Stored data
------------------------

(** * Currency inventory ledger: weighted-average cost accounting

    A shallow embedding of the accounting core of the forex inventory
    tracker: the buy, sell and reset routes registered by
    [registerRoutes], written once against the store interface
    [IStorage]; the two implementations of it that the sources export
    under the name [storage], the SQLite store ([SqliteStorage], with
    the tables of [server/database.ts]) and the in-memory store
    ([MemStorage]); the upsert of daily stats of the relational store
    ([DatabaseStorage]); the helpers [calculateAverageBuyPrice] and
    [calculateProfit] of [utils/currency]; and the submit handlers of
    the buy and sell forms of the UI.

    Conventions of the embedding.
    - A JavaScript [number] is an IEEE 754 binary64 number, the kernel's
      primitive [float]; [NaN] is [nan].  A decimal string and the number
      it denotes are one value: [amount], [rate], [total] and [profit]
      travel as numbers or as the strings [toString] makes of them, and
      a string that denotes no number is NaN, as [Number] reads it.
    - A request body is the body after it passed the insert schema
      ([insertTransactionSchema.parse]), which checks types only and has
      no range constraint; [notes] is a string or [null] ([None]).
    - An object is read through its properties, and a property the
      object does not have reads [undefined] ([None]).  The in-memory
      store hands out the objects it was given, with the properties of
      the schema types.  The SQLite store hands out what [stmt.get]
      makes of a row, an object with one property per column under the
      name of the column: it has [id], [amount] and [profit], but no
      [avgBuyPrice] and no [transactionCount] (the columns are
      [avg_buy_price] and [transaction_count]).  The record of a schema
      type is also used for a row of a table, field by field in the
      order of the columns.
    - A number that is NaN is bound to a statement as NULL, and a NULL
      written to a NOT NULL column makes the statement throw.
    - A table is the list of its rows in rowid order together with its
      AUTOINCREMENT counter.  The [last_updated] and [timestamp] columns
      are left out: nothing below reads them.  The calendar date a
      request obtains from the clock is the argument [today].
    - A call of the store can throw.  The routes run in a small monad
      that threads the store together with a schedule saying which of
      the coming calls fail; under the empty schedule only those
      statements throw that the rule on NaN makes throw. *)

From Stdlib Require Import ZArith List String Bool Lia.
From Stdlib Require Floats Uint63.
Import ListNotations.

Open Scope string_scope.
Open Scope Z_scope.

(** ** Numbers *)

Definition num : Type := PrimFloat.float.

Definition zero : num := PrimFloat.zero.

Definition nan : num := PrimFloat.nan.

(** The operations the code applies to numbers: [+ - * /], the
    comparisons [<] (and [>], its converse) and [<=], and strict
    equality. *)
Declare Scope num_scope.
Delimit Scope num_scope with num.
Notation "x + y" := (PrimFloat.add x y) : num_scope.
Notation "x - y" := (PrimFloat.sub x y) : num_scope.
Notation "x * y" := (PrimFloat.mul x y) : num_scope.
Notation "x / y" := (PrimFloat.div x y) : num_scope.
Notation "x <? y" := (PrimFloat.ltb x y) : num_scope.
Notation "x >? y" := (PrimFloat.ltb y x) : num_scope.
Notation "x <=? y" := (PrimFloat.leb x y) : num_scope.
Notation "x === y" := (PrimFloat.eqb x y) (at level 70, no associativity) : num_scope.

(** [isNaN]: NaN is the one number that differs from itself. *)
Definition isNaN (x : num) : bool := negb (x === x)%num.

(** ** Schema (the types of the schema module the routes import) *)

Module Currency.
Record t : Type := Build {
  id : Z;
  code : string;
  name : string;
  country : string;
  currentRate : num
}.
End Currency.

Module Inventory.
Record t : Type := Build {
  id : Z;
  currencyId : Z;
  amount : num;
  avgBuyPrice : num
}.
End Inventory.

Module InsertInventory.
Record t : Type := Build {
  currencyId : Z;
  amount : num;
  avgBuyPrice : num
}.
End InsertInventory.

------------------------

An exact restatement of the data is required.

* [ANSWER FOR THIS EXERCISE]:
(** * Currency inventory ledger: weighted-average cost accounting

    A shallow embedding of the accounting core of the forex inventory
    tracker: the buy, sell and reset routes registered by
    [registerRoutes], written once against the store interface
    [IStorage]; the two implementations of it that the sources export
    under the name [storage], the SQLite store ([SqliteStorage], with
    the tables of [server/database.ts]) and the in-memory store
    ([MemStorage]); the upsert of daily stats of the relational store
    ([DatabaseStorage]); the helpers [calculateAverageBuyPrice] and
    [calculateProfit] of [utils/currency]; and the submit handlers of
    the buy and sell forms of the UI.

    Conventions of the embedding.
    - A JavaScript [number] is an IEEE 754 binary64 number, the kernel's
      primitive [float]; [NaN] is [nan].  A decimal string and the number
      it denotes are one value: [amount], [rate], [total] and [profit]
      travel as numbers or as the strings [toString] makes of them, and
      a string that denotes no number is NaN, as [Number] reads it.
    - A request body is the body after it passed the insert schema
      ([insertTransactionSchema.parse]), which checks types only and has
      no range constraint; [notes] is a string or [null] ([None]).
    - An object is read through its properties, and a property the
      object does not have reads [undefined] ([None]).  The in-memory
      store hands out the objects it was given, with the properties of
      the schema types.  The SQLite store hands out what [stmt.get]
      makes of a row, an object with one property per column under the
      name of the column: it has [id], [amount] and [profit], but no
      [avgBuyPrice] and no [transactionCount] (the columns are
      [avg_buy_price] and [transaction_count]).  The record of a schema
      type is also used for a row of a table, field by field in the
      order of the columns.
    - A number that is NaN is bound to a statement as NULL, and a NULL
      written to a NOT NULL column makes the statement throw.
    - A table is the list of its rows in rowid order together with its
      AUTOINCREMENT counter.  The [last_updated] and [timestamp] columns
      are left out: nothing below reads them.  The calendar date a
      request obtains from the clock is the argument [today].
    - A call of the store can throw.  The routes run in a small monad
      that threads the store together with a schedule saying which of
      the coming calls fail; under the empty schedule only those
      statements throw that the rule on NaN makes throw. *)

From Stdlib Require Import ZArith List String Bool Lia.
From Stdlib Require Floats Uint63.
Import ListNotations.

Open Scope string_scope.
Open Scope Z_scope.

(** ** Numbers *)

Definition num : Type := PrimFloat.float.

Definition zero : num := PrimFloat.zero.

Definition nan : num := PrimFloat.nan.

(** The operations the code applies to numbers: [+ - * /], the
    comparisons [<] (and [>], its converse) and [<=], and strict
    equality. *)
Declare Scope num_scope.
Delimit Scope num_scope with num.
Notation "x + y" := (PrimFloat.add x y) : num_scope.
Notation "x - y" := (PrimFloat.sub x y) : num_scope.
Notation "x * y" := (PrimFloat.mul x y) : num_scope.
Notation "x / y" := (PrimFloat.div x y) : num_scope.
Notation "x <? y" := (PrimFloat.ltb x y) : num_scope.
Notation "x >? y" := (PrimFloat.ltb y x) : num_scope.
Notation "x <=? y" := (PrimFloat.leb x y) : num_scope.
Notation "x === y" := (PrimFloat.eqb x y) (at level 70, no associativity) : num_scope.

(** [isNaN]: NaN is the one number that differs from itself. *)
Definition isNaN (x : num) : bool := negb (x === x)%num.

(** ** Schema (the types of the schema module the routes import) *)

Module Currency.
Record t : Type := Build {
  id : Z;
  code : string;
  name : string;
  country : string;
  currentRate : num
}.
End Currency.

Module Inventory.
Record t : Type := Build {
  id : Z;
  currencyId : Z;
  amount : num;
  avgBuyPrice : num
}.
End Inventory.

Module InsertInventory.
Record t : Type := Build {
  currencyId : Z;
  amount : num;
  avgBuyPrice : num
}.
End InsertInventory.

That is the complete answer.